_Task to carry out:_ In the listing below, find the line containing "Record arena_ok (base" and the line containing "Lemma arena_fresh base". Repeat exactly those two lines and every line between them.

_Data for this exercise:_
□ □ □ □ □
(* ===== verification/NativeSpec.v ===== *)
(** Properties of the thread registry and its arenas: stacks and TLS blocks of live
    threads never overlap, whatever the interleaving of creations, exits, joins
    and detaches. *)

From S2P Require Import Prelude Env MemoryManager MemorySpec Machine HostAccess Lift GuestCall Arm64 NativeThreads HleStringSpec.
From stdpp Require Import relations.
#[local] Open Scope Z_scope.

(** * One arena *)

(** Slots of [size] bytes from [base] on, given out up to [next]; [l] are the slots
    in somebody's hands. *)
Record arena_ok (base size ceiling next : Z) (l : list Z) : Prop := {
  ao_next : exists n, 0 <= n /\ next = base + n * size /\ next <= ceiling;
  ao_slot x : x ∈ l -> exists k, 0 <= k /\ x = base + k * size /\ x + size <= next;
  ao_nodup : NoDup l;
}.

#[export] Instance arena_ok_perm base size ceiling next : Proper ((≡ₚ) ==> iff) (arena_ok base size ceiling next).
Proof.
  intros l l' Hl. split; intros [H1 H2 H3]; constructor; try done; try (by rewrite <- Hl || by rewrite Hl).
  - intros x Hx. apply H2. by rewrite Hl.
  - intros x Hx. apply H2. by rewrite <- Hl.
Qed.

Lemma arena_fresh base size ceiling next l : 0 < size -> arena_ok base size ceiling next l -> next + size <= ceiling ->
  arena_ok base size ceiling (next + size) (next :: l).
Proof.
  intros Hs [(n & Hn & En & Hc) H2 H3] Hnext. constructor.
  - exists (n + 1). lia.
  - intros x [->|Hx]%elem_of_cons; [exists n; lia|]. destruct (H2 x Hx) as (k & ? & ? & ?). exists k. lia.
  - apply NoDup_cons. split; [|done]. intros Hx. destruct (H2 _ Hx) as (k & ? & ? & ?). lia.
Qed.

Lemma arena_drop base size ceiling next x l : arena_ok base size ceiling next (x :: l) -> arena_ok base size ceiling next l.
Proof.
  intros [H1 H2 H3]. apply NoDup_cons in H3 as [_ H3]. constructor; try done. intros y Hy. apply H2. by right.
Qed.

Lemma arena_drop_list base size ceiling next l l' : arena_ok base size ceiling next (l ++ l') -> arena_ok base size ceiling next l'.
Proof. induction l as [|x l IH]; [done|]. intros H. by apply IH, (arena_drop _ _ _ _ x). Qed.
□ □ □ □ □
_Solved problem:_
Record arena_ok (base size ceiling next : Z) (l : list Z) : Prop := {
  ao_next : exists n, 0 <= n /\ next = base + n * size /\ next <= ceiling;
  ao_slot x : x ∈ l -> exists k, 0 <= k /\ x = base + k * size /\ x + size <= next;
  ao_nodup : NoDup l;
}.

#[export] Instance arena_ok_perm base size ceiling next : Proper ((≡ₚ) ==> iff) (arena_ok base size ceiling next).
Proof.
  intros l l' Hl. split; intros [H1 H2 H3]; constructor; try done; try (by rewrite <- Hl || by rewrite Hl).
  - intros x Hx. apply H2. by rewrite Hl.
  - intros x Hx. apply H2. by rewrite <- Hl.
Qed.

Lemma arena_fresh base size ceiling next l : 0 < size -> arena_ok base size ceiling next l -> next + size <= ceiling ->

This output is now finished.